I wrote an essay years ago recounting my experience working for one of Seattle’s corporate behemoths. The title of the piece: “I Was Prisoner 1125250.” Officially, I was a “partner,” but when you’re identified by a number, like something out of ‘Joe Versus the Volcano,’ then let’s face it, you’re a prisoner.

Like most corporate jobs, the greater your labor, the lower your compensation, and subsequently, the lower the quality of your workspace, and even more specifically, the lower the height of your walls. If I stood up, at my desk, the walls of my particular fattening pen would have come up to about mid-thigh. My chair was a grubby grey plastic number, with a hard foam seat, little room for adjustment, and a back that barely grazed the bottom of my shoulder blades. In comparison, the bigwigs on the floor, who dwelled in 8 foot high micro-suites, and spent their days playing solitaire and debating the ideal time to microwave their Healthy Choice frozen dinners, were given the sort of woven, mesh, synthetic polymer chairs that business wienies only dream about.

In short, work life was one big measuring contest.

In my opinion, the ultimate goal is not to compare what you have – especially the most measly of perks – to what someone a few rungs up the ladder has. I didn’t care if my walls were short and my chair was garbage, I just resented that that was the way things were tallied. A big chair and high walls meant higher pay and a lower chance of having to fill out a “permission slip” if you wanted to take a long weekend away with your wife.

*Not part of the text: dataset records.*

(* ===== verification/Outbox.v ===== *)
(** The outbox of the projection ([packages/business-orchestrator/src/projector.js], lines 260-283
    and 2527-2550, and [lifecycle.js], lines 10-81): a provider effect with its delivery record.

    An effect of contract version 1 has no version field and fewer identity fields; it is stored
    in the same record, with [fx_v2] false, and the fields it lacks are never read. *)

From Stdlib Require Import ZArith Lia String.
From stdpp Require Import base tactics list strings option gmap.
From S2P Require Import Prelude JsString JsDate Json SettlementPolicy ContractBase PlanContract.
From S2P Require Import Envelope WorkOrderState WorkOrderFacts WorkOrderContext WorkOrderEffects.

(** [V2_EFFECT_STATUSES] *)
Inductive EffectStatus :=
| FsPending | FsClaimed | FsSending | FsDeliveryUnknown | FsDelivered | FsNotSent | FsCancelled.
#[export] Instance EffectStatus_eq_dec : EqDecision EffectStatus.
Proof. solve_decision. Defined.
#[export] Instance EffectStatus_enum : JsEnum EffectStatus := {|
  enum_all := [FsPending; FsClaimed; FsSending; FsDeliveryUnknown; FsDelivered; FsNotSent;
    FsCancelled];
  enum_str s := match s with
    | FsPending => "pending" | FsClaimed => "claimed" | FsSending => "sending"
    | FsDeliveryUnknown => "delivery_unknown" | FsDelivered => "delivered"
    | FsNotSent => "not_sent" | FsCancelled => "cancelled" end |}.
#[export] Instance EffectStatus_laws : JsEnumLaws EffectStatus.
Proof. enum_laws. Qed.

Definition V2_UNRESOLVED_EFFECT_STATUSES : list EffectStatus :=
  [FsPending; FsClaimed; FsSending; FsDeliveryUnknown].
Definition V2_TERMINAL_EFFECT_STATUSES : list EffectStatus := [FsDelivered; FsNotSent; FsCancelled].
Definition V2_RECOVERABLE_EFFECT_STATUSES : list EffectStatus := [FsSending; FsDeliveryUnknown].

(** [OUTBOX_TRANSITIONS[from]] *)
Definition OUTBOX_TRANSITIONS (from : EffectStatus) : list EffectStatus :=
  match from with
  | FsPending => [FsClaimed; FsCancelled]
  | FsClaimed => [FsPending; FsSending; FsNotSent; FsCancelled]
  | FsSending => [FsDelivered; FsNotSent; FsDeliveryUnknown]
  | FsDeliveryUnknown => [FsDelivered; FsNotSent]
  | FsDelivered | FsNotSent | FsCancelled => []
  end.

(** ** Records *)

#[export] Instance FencingToken_eq_dec : EqDecision FencingToken.
Proof. solve_decision. Defined.

Record Lease := {
  ls_lease_id : string;
  ls_owner_id : string;
  ls_generation : Z;
  ls_claimed_at : Z;
  ls_heartbeat_at : Z;
  ls_expires_at : Z;
}.
#[export] Instance Lease_eq_dec : EqDecision Lease.
Proof. solve_decision. Defined.

Definition lease_token (l : Lease) : FencingToken :=
  {| ft_lease_id := ls_lease_id l; ft_owner_id := ls_owner_id l;
     ft_generation := ls_generation l |}.

Record EffectDelivery := {
  ed_classification : Classification;
  ed_evidence_refs : list string;
  ed_runtime_identity : option RuntimeIdentity;
  ed_recorded_at : Z;
}.
#[export] Instance EffectDelivery_eq_dec : EqDecision EffectDelivery.
Proof. solve_decision. Defined.

Definition effect_delivery_fields (d : EffectDelivery) : fields :=
  [("classification", enum_json (ed_classification d));
   ("evidence_refs", str_list_json (ed_evidence_refs d));
   ("runtime_identity", opt_json runtime_identity_json (ed_runtime_identity d));
   ("recorded_at", timestamp_json (ed_recorded_at d))].

#[export] Instance EffectIdentity_eq_dec : EqDecision EffectIdentity.
Proof. solve_decision. Defined.

Record Effect := {
  fx_v2 : bool;                                  (* [effect_contract_version === 2] *)
  fx_identity : EffectIdentity;
  fx_status : EffectStatus;
  fx_lease : option Lease;
  fx_delivery : option EffectDelivery;
  fx_lease_generation : Z;
  fx_last_lease_id : option string;
  fx_fencing_history : list FencingToken;
  fx_settlement_policy : option SettlementPolicy;
  fx_packet_receipt : option (option json);      (* absent, [null], or a receipt *)
  fx_last_delivery_reason : option string;
  fx_updated_at : Z;
}.

Definition fx_effect_id (e : Effect) : string := ef_effect_id (fx_identity e).
Definition fx_work_order_id (e : Effect) : string := ef_work_order_id (fx_identity e).
Definition fx_branch_ref (e : Effect) : string := ef_branch_ref (fx_identity e).
Definition fx_attempt (e : Effect) : Z := ef_attempt (fx_identity e).
Definition fx_dispatch_id (e : Effect) : option string := ef_dispatch_id (fx_identity e).
Definition fx_provider_ref (e : Effect) : string := ef_provider_ref (fx_identity e).
Definition fx_generation (e : Effect) : Z := ef_operation_generation (fx_identity e).
Definition fx_predecessor (e : Effect) : option string :=
  ef_generation_predecessor_effect_id (fx_identity e).

Definition has_kind (k : EffectKind) (e : Effect) : bool :=
  String.eqb (ef_effect_kind (fx_identity e)) (enum_str k).
Definition has_start_kind (e : Effect) : bool := has_kind ThreadCreate e || has_kind TurnStart e.

(** [effect_contract_version === undefined ? 1 : effect_contract_version] *)
Definition fx_version (e : Effect) : Z := if fx_v2 e then 2 else 1.

(** ** The immutable part *)

Definition LEGACY_OUTBOX_IMMUTABLE_FIELDS : list string :=
  ["effect_id"; "work_order_id"; "branch_ref"; "attempt"; "dispatch_id"; "effect_kind";
   "provider_ref"; "packet_ref"; "packet_hash"; "idempotency_key"; "created_at"].

(** [effect.effect_contract_version === 2 ? OUTBOX_IMMUTABLE_FIELDS : LEGACY_...] *)
Definition immutable_fields (e : Effect) : list string :=
  if fx_v2 e then V2_EFFECT_IDENTITY_FIELDS else LEGACY_OUTBOX_IMMUTABLE_FIELDS.

Definition effectIdentityForDeliveryHash (e : Effect) : json :=
  pick (immutable_fields e) (effect_identity_fields (fx_identity e)).

(** ** Assignments *)

Definition set_fx_status (to : EffectStatus) (updated_at : Z) (e : Effect) : Effect :=
  {| fx_v2 := fx_v2 e; fx_identity := fx_identity e; fx_status := to; fx_lease := fx_lease e;
     fx_delivery := fx_delivery e; fx_lease_generation := fx_lease_generation e;
     fx_last_lease_id := fx_last_lease_id e; fx_fencing_history := fx_fencing_history e;
     fx_settlement_policy := fx_settlement_policy e; fx_packet_receipt := fx_packet_receipt e;
     fx_last_delivery_reason := fx_last_delivery_reason e; fx_updated_at := updated_at |}.
Definition set_fx_lease (l : option Lease) (e : Effect) : Effect :=
  {| fx_v2 := fx_v2 e; fx_identity := fx_identity e; fx_status := fx_status e; fx_lease := l;
     fx_delivery := fx_delivery e; fx_lease_generation := fx_lease_generation e;
     fx_last_lease_id := fx_last_lease_id e; fx_fencing_history := fx_fencing_history e;
     fx_settlement_policy := fx_settlement_policy e; fx_packet_receipt := fx_packet_receipt e;
     fx_last_delivery_reason := fx_last_delivery_reason e; fx_updated_at := fx_updated_at e |}.
Definition set_fx_delivery (d : option EffectDelivery) (e : Effect) : Effect :=
  {| fx_v2 := fx_v2 e; fx_identity := fx_identity e; fx_status := fx_status e;
     fx_lease := fx_lease e; fx_delivery := d; fx_lease_generation := fx_lease_generation e;
     fx_last_lease_id := fx_last_lease_id e; fx_fencing_history := fx_fencing_history e;
     fx_settlement_policy := fx_settlement_policy e; fx_packet_receipt := fx_packet_receipt e;
     fx_last_delivery_reason := fx_last_delivery_reason e; fx_updated_at := fx_updated_at e |}.
Definition set_fx_settlement_policy (p : option SettlementPolicy) (e : Effect) : Effect :=
  {| fx_v2 := fx_v2 e; fx_identity := fx_identity e; fx_status := fx_status e;
     fx_lease := fx_lease e; fx_delivery := fx_delivery e;
     fx_lease_generation := fx_lease_generation e; fx_last_lease_id := fx_last_lease_id e;
     fx_fencing_history := fx_fencing_history e; fx_settlement_policy := p;
     fx_packet_receipt := fx_packet_receipt e;
     fx_last_delivery_reason := fx_last_delivery_reason e; fx_updated_at := fx_updated_at e |}.
Definition set_fx_packet_receipt (r : option json) (e : Effect) : Effect :=
  {| fx_v2 := fx_v2 e; fx_identity := fx_identity e; fx_status := fx_status e;
     fx_lease := fx_lease e; fx_delivery := fx_delivery e;
     fx_lease_generation := fx_lease_generation e; fx_last_lease_id := fx_last_lease_id e;
     fx_fencing_history := fx_fencing_history e; fx_settlement_policy := fx_settlement_policy e;
     fx_packet_receipt := Some r; fx_last_delivery_reason := fx_last_delivery_reason e;
     fx_updated_at := fx_updated_at e |}.
Definition set_fx_last_delivery_reason (r : string) (e : Effect) : Effect :=
  {| fx_v2 := fx_v2 e; fx_identity := fx_identity e; fx_status := fx_status e;
     fx_lease := fx_lease e; fx_delivery := fx_delivery e;
     fx_lease_generation := fx_lease_generation e; fx_last_lease_id := fx_last_lease_id e;
     fx_fencing_history := fx_fencing_history e; fx_settlement_policy := fx_settlement_policy e;
     fx_packet_receipt := fx_packet_receipt e; fx_last_delivery_reason := Some r;
     fx_updated_at := fx_updated_at e |}.

(** The assignments of a claim: the lease, its generation and its token in the history. *)
Definition claim_fields (l : Lease) (e : Effect) : Effect :=
  {| fx_v2 := fx_v2 e; fx_identity := fx_identity e; fx_status := fx_status e;
     fx_lease := Some l; fx_delivery := fx_delivery e; fx_lease_generation := ls_generation l;
     fx_last_lease_id := Some (ls_lease_id l);
     fx_fencing_history := if fx_v2 e then fx_fencing_history e ++ [lease_token l]
                           else fx_fencing_history e;
     fx_settlement_policy := fx_settlement_policy e; fx_packet_receipt := fx_packet_receipt e;
     fx_last_delivery_reason := fx_last_delivery_reason e; fx_updated_at := fx_updated_at e |}.

(** ** Deliveries *)

Section Outbox.
Context `{Sha256}.

(** [effectDeliveryHash(effect)]; hashing a record of this shape cannot throw. *)
Definition effectDeliveryHash (e : Effect) : res (option string) :=
  match fx_delivery e with
  | None => Ok None
  | Some d =>
      let* h := canonicalHash
        (JObj (("effect", effectIdentityForDeliveryHash e) :: effect_delivery_fields d)) in
      Ok (Some h)
  end.
End Outbox.

(** [effectMatchesCurrentAttempt(effect, workOrder, branch)] *)
Definition effectMatchesCurrentAttempt (e : Effect) (s : State) (branch : Branch) : bool :=
  String.eqb (fx_work_order_id e) (st_work_order_id s)
  && String.eqb (fx_branch_ref e) (br_branch_ref branch)
  && (fx_attempt e =? br_attempt branch)%Z
  && bool_decide (fx_dispatch_id e = br_dispatch_id branch)
  && String.eqb (fx_provider_ref e) (br_provider_ref branch).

Cut to five years later. After placing an order with Amazon, I was offered a year’s subscription to the magazine Fast Company. Thinking this might offer some interesting reading as I worked on my own small business and telecommuting work, I gave it a shot. The first issue arrived this week, with a cover that promised to unveil the most creative people in business. The first guy was from Apple (laying the groundwork for future absences?), not a promising sign. The following pages were filled with the folks Claude Rains summed up as “the usual suspects.” Not good. I flipped ahead a few pages, and again had the feeling that I wasn’t really reading about the most creative business minds of our time, but rather the folks most caught up in the corporate measuring contest.

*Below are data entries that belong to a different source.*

(** ** Cycles of generation predecessors *)

(** [visitGeneration(effectId, path)]: [path] holds the identifiers being visited, in order, and
    the state is the set of visited identifiers with the signatures of the cycles found. *)
Fixpoint visitGeneration (fuel : nat) (l : list EffectLifecycle) (effectId : string)
    (path : list string) (st : list string * list (list string))
    : option (list string * list (list string)) :=
  match fuel with
  | O => None
  | S fuel =>
      if decide (effectId ∈ st.1) then Some st
      else if decide (effectId ∈ path) then
        let cycle := uniqueSorted
          (drop (match list_find (effectId =.) path with Some (i, _) => i | None => 0 end) path) in
        if decide (cycle ∈ st.2) then Some st else Some (st.1, st.2 ++ [cycle])
      else match entry_by_id l effectId with
      | None => Some st
      | Some e =>
          match match fx_predecessor (el_effect e) with
                | Some p => visitGeneration fuel l p (path ++ [effectId]) st
                | None => Some st
                end with
          | None => None
          | Some (visited, cycles) => Some (effectId :: visited, cycles)
          end
      end
  end.

Fixpoint visit_generations (fuel : nat) (l : list EffectLifecycle) (ids : list string)
    (st : list string * list (list string)) : option (list string * list (list string)) :=
  match ids with
  | [] => Some st
  | id :: ids' =>
      match visitGeneration fuel l id [] st with
      | None => None
      | Some st => visit_generations fuel l ids' st
      end
  end.

(** The cycles among the entries.  The path never repeats an identifier of an entry, so that one
    level per entry and one more are enough. *)
Definition generation_cycles (l : list EffectLifecycle) : res (list (list string)) :=
  match visit_generations (2 + length l) l (sort_text (distinct_ids l)) ([], []) with
  | Some (_, cycles) => Ok cycles
  | None => Err OutOfFuel
  end.

(** ** Goals *)

Record GoalSnapshot := {
  gs_operation_lane_id : string;
  gs_operation_goal_id : string;
  gs_effect_ids : list string;
  gs_unresolved_effect_ids : list string;
  gs_latest : EffectLifecycle;
  gs_terminal : bool;
  gs_disposition : GoalDisposition;
}.

Definition generation_leb (a b : EffectLifecycle) : bool :=
  (el_generation a <? el_generation b)%Z
  || ((el_generation a =? el_generation b)%Z && text_leb (el_effect_id a) (el_effect_id b)).

(** [goalSnapshot(laneId, goalId, effects)]; a goal has at least one member. *)
Definition goalSnapshot (laneId goalId : string) (effects : list EffectLifecycle)
    : res GoalSnapshot :=
  let ordered := isort generation_leb effects in
  let unresolved := map el_effect_id (filter (λ e, el_unresolved e = true) ordered) in
  match last ordered with
  | None => Err TypeError
  | Some latest =>
      Ok {| gs_operation_lane_id := laneId; gs_operation_goal_id := goalId;
            gs_effect_ids := map el_effect_id ordered; gs_unresolved_effect_ids := unresolved;
            gs_latest := latest;
            gs_terminal := bool_decide (unresolved = []) && el_goal_terminal latest;
            gs_disposition := if bool_decide (unresolved = []) then el_disposition latest
              else if existsb el_ambiguous ordered then GoalAmbiguous else GoalOpen |}
  end.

Then came the killer. A two page spread of the greatest, the most desired, the more
enticing business perk any creative business genius could ask for. The designer desk chair.

I closed up the magazine and popped it in the recycling bin.

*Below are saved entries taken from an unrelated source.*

(* ===== verification/LifecycleProps.v ===== *)
(** What a clean lifecycle means: theorems about [Lifecycle]. *)

From Stdlib Require Import ZArith Lia String.
From stdpp Require Import base tactics list strings option gmap.
From S2P Require Import Prelude JsString JsDate Json SettlementPolicy ContractBase PlanContract.
From S2P Require Import Envelope WorkOrderState WorkOrderFacts WorkOrderContext WorkOrderEffects.
From S2P Require Import Outbox Lifecycle.

(** ** Lists of violations *)

Lemma violation_if_nil b code : violation_if b code = [] ↔ b = false.
Proof. by destruct b. Qed.

Lemma flat_map_nil {A B} (f : A → list B) l : flat_map f l = [] ↔ ∀ x, x ∈ l → f x = [].
Proof.
  induction l as [|a l IH]; simpl.
  - split; [intros _ x Hx; by apply not_elem_of_nil in Hx | done].
  - rewrite app_nil, IH. setoid_rewrite elem_of_cons. naive_solver.
Qed.

Lemma map_filter_nil {A B} (f : A → B) (P : A → Prop) `{∀ x, Decision (P x)} l :
  map f (filter P l) = [] ↔ ∀ x, x ∈ l → ¬ P x.
Proof.
  split.
  - intros Hn x Hx HP. apply map_eq_nil in Hn. assert (x ∈ filter P l) as Hin
      by by apply list_elem_of_filter. rewrite Hn in Hin. by apply not_elem_of_nil in Hin.
  - intros Hn. replace (filter P l) with (@nil A); [done|]. symmetry.
    apply elem_of_nil_inv. intros x [HP Hx]%list_elem_of_filter. by eapply Hn.
Qed.

Lemma sorted_entries_elem {A} (m : gmap string A) k a : (k, a) ∈ sorted_entries m ↔ m !! k = Some a.
Proof. unfold sorted_entries. by rewrite isort_elem_of, elem_of_map_to_list. Qed.

Lemma uniqueSorted_elem l x : x ∈ uniqueSorted l ↔ x ∈ l.
Proof. unfold uniqueSorted, sort_text. by rewrite isort_elem_of, elem_of_remove_dups. Qed.

Lemma uniqueSorted_nil l : uniqueSorted l = [] ↔ l = [].
Proof.
  split; [|by intros ->]. intros Hn. apply elem_of_nil_inv. intros x Hx.
  apply uniqueSorted_elem in Hx. rewrite Hn in Hx. by apply not_elem_of_nil in Hx.
Qed.

Lemma mapR_elem {A B} (f : A → res B) l l' x :
  mapR f l = Ok l' → x ∈ l → ∃ y, y ∈ l' ∧ f x = Ok y.
Proof.
  intros HF%mapR_Ok [i Hi]%list_elem_of_lookup.
  destruct (Forall2_lookup_l _ _ _ _ _ HF Hi) as (y & Hy & Hf).
  exists y. split; [|done]. by eapply list_elem_of_lookup_2.
Qed.

Lemma mapR_elem_inv {A B} (f : A → res B) l l' y :
  mapR f l = Ok l' → y ∈ l' → ∃ x, x ∈ l ∧ f x = Ok y.
Proof.
  intros HF%mapR_Ok [i Hi]%list_elem_of_lookup.
  destruct (Forall2_lookup_r _ _ _ _ _ HF Hi) as (x & Hx & Hf).
  exists x. split; [|done]. by eapply list_elem_of_lookup_2.
Qed.

(** *** Groups *)

Section Groups.
Context {K A : Type} `{EqDecision K}.
Implicit Types (g : list (K * list A)).

Fixpoint members (k : K) (g : list (K * list A)) : list A :=
  match g with
  | [] => []
  | (k', l) :: g' => if decide (k = k') then l else members k g'
  end.

Lemma members_add k k0 a g :
  members k (add_member k0 a g) = if decide (k = k0) then members k g ++ [a] else members k g.
Proof. induction g as [|[k' l'] g IH]; simpl; repeat (simpl; case_decide); naive_solver. Qed.

Lemma members_group_by (f : A → option K) (l : list A) k :
  members k (group_by f l) = filter (λ a, f a = Some k) l.
Proof.
  unfold group_by. induction l as [|a l IH] using rev_ind; [done|].
  rewrite foldl_app, filter_app. simpl. rewrite filter_cons, filter_nil.
  destruct (f a) as [k0|] eqn:E.
  - rewrite members_add, IH. destruct (decide (k = k0)) as [<-|Hne].
    + rewrite decide_True by done. done.
    + rewrite decide_False by congruence. by rewrite app_nil_r.
  - rewrite IH, decide_False by done. by rewrite app_nil_r.
Qed.

Lemma members_elem k g : members k g ≠ [] → (k, members k g) ∈ g.
Proof.
  induction g as [|[k' l'] g IH]; simpl; [done|]. case_decide as Hk; subst.
  - intros _. by left.
  - intros Hn. right. by apply IH.
Qed.

(** An entry with a key is in the group of the key, with all the others of the key. *)
Lemma group_by_elem (f : A → option K) (l : list A) a k :
  a ∈ l → f a = Some k → (k, filter (λ a, f a = Some k) l) ∈ group_by f l.
Proof.
  intros Ha Hk. rewrite <- members_group_by. apply members_elem. rewrite members_group_by.
  intros Hn. assert (a ∈ filter (λ a, f a = Some k) l) as Hin by by apply list_elem_of_filter.
  rewrite Hn in Hin. by apply not_elem_of_nil in Hin.
Qed.
End Groups.

(** Two different positions of a list with at most one entry. *)
Lemma two_elems {A} (l : list A) a b : a ∈ l → b ∈ l → a ≠ b → 1 < length l.
Proof.
  intros Ha Hb Hne. destruct l as [|x [|y l]]; simpl; [|exfalso|lia].
  - by apply not_elem_of_nil in Ha.
  - apply list_elem_of_singleton in Ha, Hb. congruence.
Qed.

(** ** The search for cycles terminates *)

Section Cycles.
Implicit Types (l : list EffectLifecycle).

Lemma entry_by_id_Some l id e : entry_by_id l id = Some e → e ∈ l ∧ el_effect_id e = id.
Proof.
  unfold entry_by_id. intros Hhd. assert (e ∈ filter (λ e, el_effect_id e = id) l) as Hin.
  { destruct (filter _ l); [done|]. simplify_eq/=. by left. }
  apply list_elem_of_filter in Hin. naive_solver.
Qed.

Lemma visitGeneration_fuel l fuel id path st :
  NoDup path → (∀ x, x ∈ path → x ∈ map el_effect_id l) → 2 + length l ≤ fuel + length path →
  is_Some (visitGeneration fuel l id path st).
Proof.
  revert id path st. induction fuel as [|fuel IH]; intros id path st Hnd Hsub Hfuel.
  - assert (path ⊆+ map el_effect_id l) as Hlen%submseteq_length by by apply NoDup_submseteq.
    rewrite length_map in Hlen. lia.
  - simpl. case_decide as Hv; [eauto|]. case_decide as Hp; [case_decide; eauto|].
    destruct (entry_by_id l id) as [e|] eqn:Ee; [|eauto].
    apply entry_by_id_Some in Ee as [He Hid]. destruct (fx_predecessor (el_effect e)) as [p|].
    + destruct (IH p (path ++ [id]) st) as [[visited cycles] Hvis].
      * apply NoDup_app. split; [done|]. split; [|apply NoDup_singleton].
        intros x Hx Hx'%list_elem_of_singleton. by subst.
      * intros x [Hx|Hx%list_elem_of_singleton]%elem_of_app; [auto|]. subst.
        by apply list_elem_of_fmap_2.
      * rewrite length_app. simpl. lia.
      * rewrite Hvis. eauto.
    + destruct st. eauto.
Qed.

Lemma generation_cycles_total l : ∃ cycles, generation_cycles l = Ok cycles.
Proof.
  unfold generation_cycles. generalize (([], []) : list string * list (list string)).
  generalize (sort_text (distinct_ids l)). intros ids. induction ids as [|id ids IH]; intros st.
  - simpl. destruct st. eauto.
  - cbn [visit_generations].
    destruct (visitGeneration_fuel l (2 + length l) id [] st) as [st' ->]; [apply NoDup_nil_2|..].
    + intros x Hx. by apply not_elem_of_nil in Hx.
    + simpl. lia.
    + apply IH.
Qed.
End Cycles.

I make a living writing and editing. To do that, you have to sit in a chair for a fair amount of time. But here’s the thing, the ultimate goal should be freedom. Freedom to move around the country as they say. If you’re so caught up worrying about you
chair you’re sort of missing the point. Don’t all the phone company and wireless ads always show the guy working from a beach chair in Maui? That’s the goal, right? That chair probably cost 12 bucks!

It’s not about the chair people! It’s not about the chair! It’s about getting out of the chair, or better yet, working in the cheapest chair you can find. Or maybe a hammock.

Can ya feel it?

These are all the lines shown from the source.